━━━━━ Records to use

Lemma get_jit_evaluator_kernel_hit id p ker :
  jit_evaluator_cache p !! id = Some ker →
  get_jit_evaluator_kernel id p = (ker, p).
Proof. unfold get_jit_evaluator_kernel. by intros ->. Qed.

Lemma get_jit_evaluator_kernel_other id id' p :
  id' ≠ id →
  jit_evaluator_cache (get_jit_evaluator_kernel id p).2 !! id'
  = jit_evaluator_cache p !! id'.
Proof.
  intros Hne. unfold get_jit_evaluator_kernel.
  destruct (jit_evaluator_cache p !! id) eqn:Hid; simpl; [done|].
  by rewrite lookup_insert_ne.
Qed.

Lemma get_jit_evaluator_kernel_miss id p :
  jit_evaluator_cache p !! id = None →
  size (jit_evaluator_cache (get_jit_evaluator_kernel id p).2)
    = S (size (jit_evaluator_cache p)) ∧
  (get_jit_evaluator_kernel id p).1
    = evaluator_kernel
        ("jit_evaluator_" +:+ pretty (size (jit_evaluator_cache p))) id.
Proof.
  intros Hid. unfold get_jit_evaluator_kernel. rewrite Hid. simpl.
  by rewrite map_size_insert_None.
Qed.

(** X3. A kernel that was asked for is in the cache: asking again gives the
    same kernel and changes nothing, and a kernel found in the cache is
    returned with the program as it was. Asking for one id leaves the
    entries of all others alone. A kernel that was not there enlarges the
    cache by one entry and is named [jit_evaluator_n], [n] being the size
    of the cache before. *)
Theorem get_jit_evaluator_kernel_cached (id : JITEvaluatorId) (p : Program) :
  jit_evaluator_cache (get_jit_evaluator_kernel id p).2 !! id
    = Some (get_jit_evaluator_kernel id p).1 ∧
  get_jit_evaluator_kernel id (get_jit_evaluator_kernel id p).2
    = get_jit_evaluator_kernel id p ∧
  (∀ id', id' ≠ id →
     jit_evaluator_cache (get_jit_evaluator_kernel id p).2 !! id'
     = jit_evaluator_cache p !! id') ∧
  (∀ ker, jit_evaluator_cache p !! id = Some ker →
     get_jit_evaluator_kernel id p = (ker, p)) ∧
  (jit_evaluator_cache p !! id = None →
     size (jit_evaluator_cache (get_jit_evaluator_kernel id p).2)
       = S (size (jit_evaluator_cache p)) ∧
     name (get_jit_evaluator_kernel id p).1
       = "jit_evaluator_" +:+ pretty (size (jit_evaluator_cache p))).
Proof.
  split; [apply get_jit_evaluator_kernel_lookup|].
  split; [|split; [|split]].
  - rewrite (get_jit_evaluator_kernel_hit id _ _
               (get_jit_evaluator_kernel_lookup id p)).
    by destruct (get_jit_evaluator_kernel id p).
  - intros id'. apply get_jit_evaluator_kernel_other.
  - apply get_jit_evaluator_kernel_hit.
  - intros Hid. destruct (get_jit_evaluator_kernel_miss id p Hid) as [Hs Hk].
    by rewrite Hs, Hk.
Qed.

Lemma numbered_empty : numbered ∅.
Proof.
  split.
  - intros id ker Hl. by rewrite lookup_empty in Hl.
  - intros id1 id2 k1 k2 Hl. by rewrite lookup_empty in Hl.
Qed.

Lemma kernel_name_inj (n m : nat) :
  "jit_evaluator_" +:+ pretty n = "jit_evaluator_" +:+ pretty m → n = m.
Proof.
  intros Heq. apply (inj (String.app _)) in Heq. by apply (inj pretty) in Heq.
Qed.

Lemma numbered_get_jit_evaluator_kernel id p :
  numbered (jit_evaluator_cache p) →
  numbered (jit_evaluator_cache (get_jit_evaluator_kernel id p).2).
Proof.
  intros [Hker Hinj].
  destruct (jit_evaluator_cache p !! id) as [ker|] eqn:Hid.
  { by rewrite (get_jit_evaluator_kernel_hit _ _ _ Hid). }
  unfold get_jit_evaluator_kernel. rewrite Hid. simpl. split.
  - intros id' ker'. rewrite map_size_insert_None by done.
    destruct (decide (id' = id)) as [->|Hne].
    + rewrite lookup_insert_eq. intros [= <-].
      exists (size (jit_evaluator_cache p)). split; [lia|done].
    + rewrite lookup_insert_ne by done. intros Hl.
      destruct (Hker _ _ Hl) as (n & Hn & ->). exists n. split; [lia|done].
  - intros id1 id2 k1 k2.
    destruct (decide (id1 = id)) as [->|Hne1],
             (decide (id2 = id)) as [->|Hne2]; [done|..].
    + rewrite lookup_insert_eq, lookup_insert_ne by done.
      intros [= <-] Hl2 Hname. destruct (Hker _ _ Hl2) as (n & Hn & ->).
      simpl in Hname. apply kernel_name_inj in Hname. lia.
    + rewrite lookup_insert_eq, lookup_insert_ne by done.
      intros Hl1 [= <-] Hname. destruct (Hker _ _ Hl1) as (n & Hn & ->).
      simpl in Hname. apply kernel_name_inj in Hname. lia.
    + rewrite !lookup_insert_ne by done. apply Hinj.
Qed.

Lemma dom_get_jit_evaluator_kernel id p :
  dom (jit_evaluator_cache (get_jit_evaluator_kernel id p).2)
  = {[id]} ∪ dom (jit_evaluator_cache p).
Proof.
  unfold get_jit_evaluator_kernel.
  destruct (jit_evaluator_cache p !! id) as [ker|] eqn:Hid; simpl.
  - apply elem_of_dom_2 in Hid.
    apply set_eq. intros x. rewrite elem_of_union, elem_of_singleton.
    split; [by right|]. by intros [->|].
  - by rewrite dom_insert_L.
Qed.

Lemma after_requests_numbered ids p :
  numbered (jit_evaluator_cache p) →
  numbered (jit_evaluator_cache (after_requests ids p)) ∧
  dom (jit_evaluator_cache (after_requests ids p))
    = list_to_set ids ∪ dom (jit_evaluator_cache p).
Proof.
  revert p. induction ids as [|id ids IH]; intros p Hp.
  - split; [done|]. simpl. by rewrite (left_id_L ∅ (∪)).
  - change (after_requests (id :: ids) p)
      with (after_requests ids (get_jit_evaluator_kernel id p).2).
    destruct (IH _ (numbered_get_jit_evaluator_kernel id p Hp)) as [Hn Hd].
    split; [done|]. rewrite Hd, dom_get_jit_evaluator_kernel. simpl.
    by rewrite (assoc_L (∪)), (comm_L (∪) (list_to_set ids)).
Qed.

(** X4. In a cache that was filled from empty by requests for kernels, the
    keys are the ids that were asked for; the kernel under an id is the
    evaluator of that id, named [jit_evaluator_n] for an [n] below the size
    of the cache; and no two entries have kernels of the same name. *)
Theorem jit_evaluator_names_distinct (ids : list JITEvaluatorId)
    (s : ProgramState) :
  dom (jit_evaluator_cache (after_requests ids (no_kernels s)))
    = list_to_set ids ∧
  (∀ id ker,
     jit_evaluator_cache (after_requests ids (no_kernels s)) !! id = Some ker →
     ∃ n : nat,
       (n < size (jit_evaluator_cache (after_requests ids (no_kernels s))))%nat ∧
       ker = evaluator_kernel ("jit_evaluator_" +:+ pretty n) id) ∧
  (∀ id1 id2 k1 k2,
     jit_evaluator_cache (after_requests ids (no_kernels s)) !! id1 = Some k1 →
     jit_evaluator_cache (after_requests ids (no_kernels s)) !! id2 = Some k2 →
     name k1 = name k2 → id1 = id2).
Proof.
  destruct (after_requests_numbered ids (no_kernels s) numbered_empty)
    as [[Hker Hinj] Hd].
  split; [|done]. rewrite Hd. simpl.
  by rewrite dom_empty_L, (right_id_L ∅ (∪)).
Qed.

━━━━━━━━━━
━━━━━ Records to use

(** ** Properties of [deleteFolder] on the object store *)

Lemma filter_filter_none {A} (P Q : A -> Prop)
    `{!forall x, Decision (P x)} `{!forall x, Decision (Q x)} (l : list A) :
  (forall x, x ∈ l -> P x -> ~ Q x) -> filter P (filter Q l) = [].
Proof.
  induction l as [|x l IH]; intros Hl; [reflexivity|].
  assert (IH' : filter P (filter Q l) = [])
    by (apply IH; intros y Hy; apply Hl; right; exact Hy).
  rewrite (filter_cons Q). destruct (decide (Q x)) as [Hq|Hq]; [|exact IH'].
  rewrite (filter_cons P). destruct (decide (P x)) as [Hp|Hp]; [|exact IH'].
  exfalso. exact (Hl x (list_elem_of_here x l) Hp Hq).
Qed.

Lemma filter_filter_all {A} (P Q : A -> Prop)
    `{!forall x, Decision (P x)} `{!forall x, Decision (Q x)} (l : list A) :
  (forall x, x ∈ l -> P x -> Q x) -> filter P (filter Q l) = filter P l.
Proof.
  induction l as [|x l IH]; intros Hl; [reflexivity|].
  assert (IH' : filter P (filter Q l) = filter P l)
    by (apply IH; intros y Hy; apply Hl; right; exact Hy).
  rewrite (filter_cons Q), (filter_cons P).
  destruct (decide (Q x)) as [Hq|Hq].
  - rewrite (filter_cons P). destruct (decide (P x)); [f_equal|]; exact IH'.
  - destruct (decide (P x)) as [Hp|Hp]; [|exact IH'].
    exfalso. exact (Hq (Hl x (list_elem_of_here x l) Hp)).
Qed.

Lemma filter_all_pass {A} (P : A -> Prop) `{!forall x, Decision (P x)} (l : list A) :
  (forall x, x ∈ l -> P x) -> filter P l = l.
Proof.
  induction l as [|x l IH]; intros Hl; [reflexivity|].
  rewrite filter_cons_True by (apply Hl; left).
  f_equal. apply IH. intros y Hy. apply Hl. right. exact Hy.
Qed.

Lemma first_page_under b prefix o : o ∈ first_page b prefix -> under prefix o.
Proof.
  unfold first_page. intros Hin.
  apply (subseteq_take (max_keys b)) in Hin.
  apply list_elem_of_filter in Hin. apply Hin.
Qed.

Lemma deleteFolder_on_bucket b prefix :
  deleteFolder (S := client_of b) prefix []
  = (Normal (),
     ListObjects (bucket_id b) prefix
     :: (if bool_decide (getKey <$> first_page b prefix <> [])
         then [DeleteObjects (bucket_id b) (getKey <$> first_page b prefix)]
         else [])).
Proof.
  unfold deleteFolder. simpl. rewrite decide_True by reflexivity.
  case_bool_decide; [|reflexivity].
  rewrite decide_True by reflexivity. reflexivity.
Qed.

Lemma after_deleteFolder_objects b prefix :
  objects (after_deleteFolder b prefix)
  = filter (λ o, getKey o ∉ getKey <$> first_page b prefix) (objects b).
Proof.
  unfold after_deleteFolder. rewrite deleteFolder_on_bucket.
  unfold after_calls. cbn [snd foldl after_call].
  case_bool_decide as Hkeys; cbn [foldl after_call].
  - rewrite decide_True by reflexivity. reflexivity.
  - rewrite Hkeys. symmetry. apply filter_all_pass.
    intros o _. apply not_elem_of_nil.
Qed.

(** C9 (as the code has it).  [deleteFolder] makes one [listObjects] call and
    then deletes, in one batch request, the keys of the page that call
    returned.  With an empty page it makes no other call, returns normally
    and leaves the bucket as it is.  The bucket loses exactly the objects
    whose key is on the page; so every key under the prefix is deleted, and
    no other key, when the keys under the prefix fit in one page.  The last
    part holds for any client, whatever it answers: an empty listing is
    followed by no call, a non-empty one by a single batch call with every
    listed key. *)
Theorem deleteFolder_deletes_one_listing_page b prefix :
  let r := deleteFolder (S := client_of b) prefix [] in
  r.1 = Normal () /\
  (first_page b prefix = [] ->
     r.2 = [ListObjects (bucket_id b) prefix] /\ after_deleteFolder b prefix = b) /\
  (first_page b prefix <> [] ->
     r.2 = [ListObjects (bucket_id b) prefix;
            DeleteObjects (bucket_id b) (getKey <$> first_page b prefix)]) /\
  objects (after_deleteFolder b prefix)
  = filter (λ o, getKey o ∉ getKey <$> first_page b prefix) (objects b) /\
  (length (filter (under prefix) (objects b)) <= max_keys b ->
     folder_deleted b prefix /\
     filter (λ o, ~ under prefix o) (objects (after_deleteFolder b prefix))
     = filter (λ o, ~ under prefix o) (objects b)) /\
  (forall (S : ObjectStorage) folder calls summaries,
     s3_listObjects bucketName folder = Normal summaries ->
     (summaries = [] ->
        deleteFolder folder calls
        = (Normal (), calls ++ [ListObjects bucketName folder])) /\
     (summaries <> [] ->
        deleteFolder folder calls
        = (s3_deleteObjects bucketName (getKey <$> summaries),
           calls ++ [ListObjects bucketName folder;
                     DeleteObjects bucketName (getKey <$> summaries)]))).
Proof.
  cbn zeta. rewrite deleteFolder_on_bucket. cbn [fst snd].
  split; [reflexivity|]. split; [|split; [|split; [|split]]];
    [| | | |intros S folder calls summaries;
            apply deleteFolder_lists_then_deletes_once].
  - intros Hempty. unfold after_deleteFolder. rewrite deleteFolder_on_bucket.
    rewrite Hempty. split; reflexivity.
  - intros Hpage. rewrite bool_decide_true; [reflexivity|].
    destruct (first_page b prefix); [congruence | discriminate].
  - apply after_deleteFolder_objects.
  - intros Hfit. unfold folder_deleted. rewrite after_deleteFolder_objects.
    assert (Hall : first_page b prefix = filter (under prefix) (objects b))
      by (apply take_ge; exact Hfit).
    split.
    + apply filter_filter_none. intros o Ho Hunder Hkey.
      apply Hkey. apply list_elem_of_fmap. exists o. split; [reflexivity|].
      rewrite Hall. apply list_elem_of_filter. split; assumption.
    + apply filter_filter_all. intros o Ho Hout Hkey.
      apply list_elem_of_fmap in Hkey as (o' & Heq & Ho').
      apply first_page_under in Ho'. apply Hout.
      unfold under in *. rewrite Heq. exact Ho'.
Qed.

━━━━━━━━━━
━━━━━ Records to use

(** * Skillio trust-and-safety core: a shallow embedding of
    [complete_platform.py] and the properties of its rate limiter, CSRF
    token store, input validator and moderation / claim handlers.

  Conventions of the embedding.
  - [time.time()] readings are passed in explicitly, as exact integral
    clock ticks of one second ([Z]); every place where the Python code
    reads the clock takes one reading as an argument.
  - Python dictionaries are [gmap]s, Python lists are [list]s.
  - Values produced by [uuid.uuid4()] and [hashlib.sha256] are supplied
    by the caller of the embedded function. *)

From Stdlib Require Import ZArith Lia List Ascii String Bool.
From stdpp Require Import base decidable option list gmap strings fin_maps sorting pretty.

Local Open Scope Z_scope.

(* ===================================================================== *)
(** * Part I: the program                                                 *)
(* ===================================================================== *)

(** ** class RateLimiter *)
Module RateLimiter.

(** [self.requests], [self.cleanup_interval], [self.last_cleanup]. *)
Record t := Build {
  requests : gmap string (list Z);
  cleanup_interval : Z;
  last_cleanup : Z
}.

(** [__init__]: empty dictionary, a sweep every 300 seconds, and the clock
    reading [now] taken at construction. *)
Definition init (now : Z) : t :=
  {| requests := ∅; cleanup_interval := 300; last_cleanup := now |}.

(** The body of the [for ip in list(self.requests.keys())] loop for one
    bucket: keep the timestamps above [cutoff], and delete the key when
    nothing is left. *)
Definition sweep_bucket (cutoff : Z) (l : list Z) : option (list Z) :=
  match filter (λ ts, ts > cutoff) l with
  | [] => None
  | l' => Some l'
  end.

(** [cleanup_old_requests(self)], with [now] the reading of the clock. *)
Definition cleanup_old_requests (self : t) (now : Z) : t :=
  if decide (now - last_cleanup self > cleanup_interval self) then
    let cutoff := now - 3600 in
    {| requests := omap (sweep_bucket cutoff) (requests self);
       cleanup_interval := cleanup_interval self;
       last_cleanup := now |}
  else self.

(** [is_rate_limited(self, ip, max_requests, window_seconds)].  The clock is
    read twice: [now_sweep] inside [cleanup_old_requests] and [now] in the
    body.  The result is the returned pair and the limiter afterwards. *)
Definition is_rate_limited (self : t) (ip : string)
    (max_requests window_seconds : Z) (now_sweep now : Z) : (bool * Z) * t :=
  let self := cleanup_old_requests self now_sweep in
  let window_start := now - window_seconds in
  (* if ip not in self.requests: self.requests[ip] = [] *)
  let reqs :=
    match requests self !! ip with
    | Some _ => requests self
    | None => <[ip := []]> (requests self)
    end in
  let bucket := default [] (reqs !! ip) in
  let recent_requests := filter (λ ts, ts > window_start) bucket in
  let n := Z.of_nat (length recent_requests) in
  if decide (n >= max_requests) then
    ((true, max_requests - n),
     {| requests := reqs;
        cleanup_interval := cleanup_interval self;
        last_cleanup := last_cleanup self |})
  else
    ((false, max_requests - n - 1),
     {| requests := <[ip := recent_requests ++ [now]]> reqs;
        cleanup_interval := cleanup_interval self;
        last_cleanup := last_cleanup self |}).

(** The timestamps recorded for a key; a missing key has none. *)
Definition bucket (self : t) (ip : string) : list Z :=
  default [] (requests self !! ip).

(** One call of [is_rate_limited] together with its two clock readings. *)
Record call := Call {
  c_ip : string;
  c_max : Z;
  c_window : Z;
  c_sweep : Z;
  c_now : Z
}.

━━━━━━━━━━

### Task statement
Once you find the line with "Lemma get_jit_evaluator_kernel_hit id" in the entries above, output it and each line after it up to and including the line with "intros Hne. unfold", and nothing else.

### Task response
Lemma get_jit_evaluator_kernel_hit id p ker :
  jit_evaluator_cache p !! id = Some ker →
  get_jit_evaluator_kernel id p = (ker, p).
Proof. unfold get_jit_evaluator_kernel. by intros ->. Qed.

Lemma get_jit_evaluator_kernel_other id id' p :
  id' ≠ id →
  jit_evaluator_cache (get_jit_evaluator_kernel id p).2 !! id'
  = jit_evaluator_cache p !! id'.
Proof.
  intros Hne. unfold get_jit_evaluator_kernel.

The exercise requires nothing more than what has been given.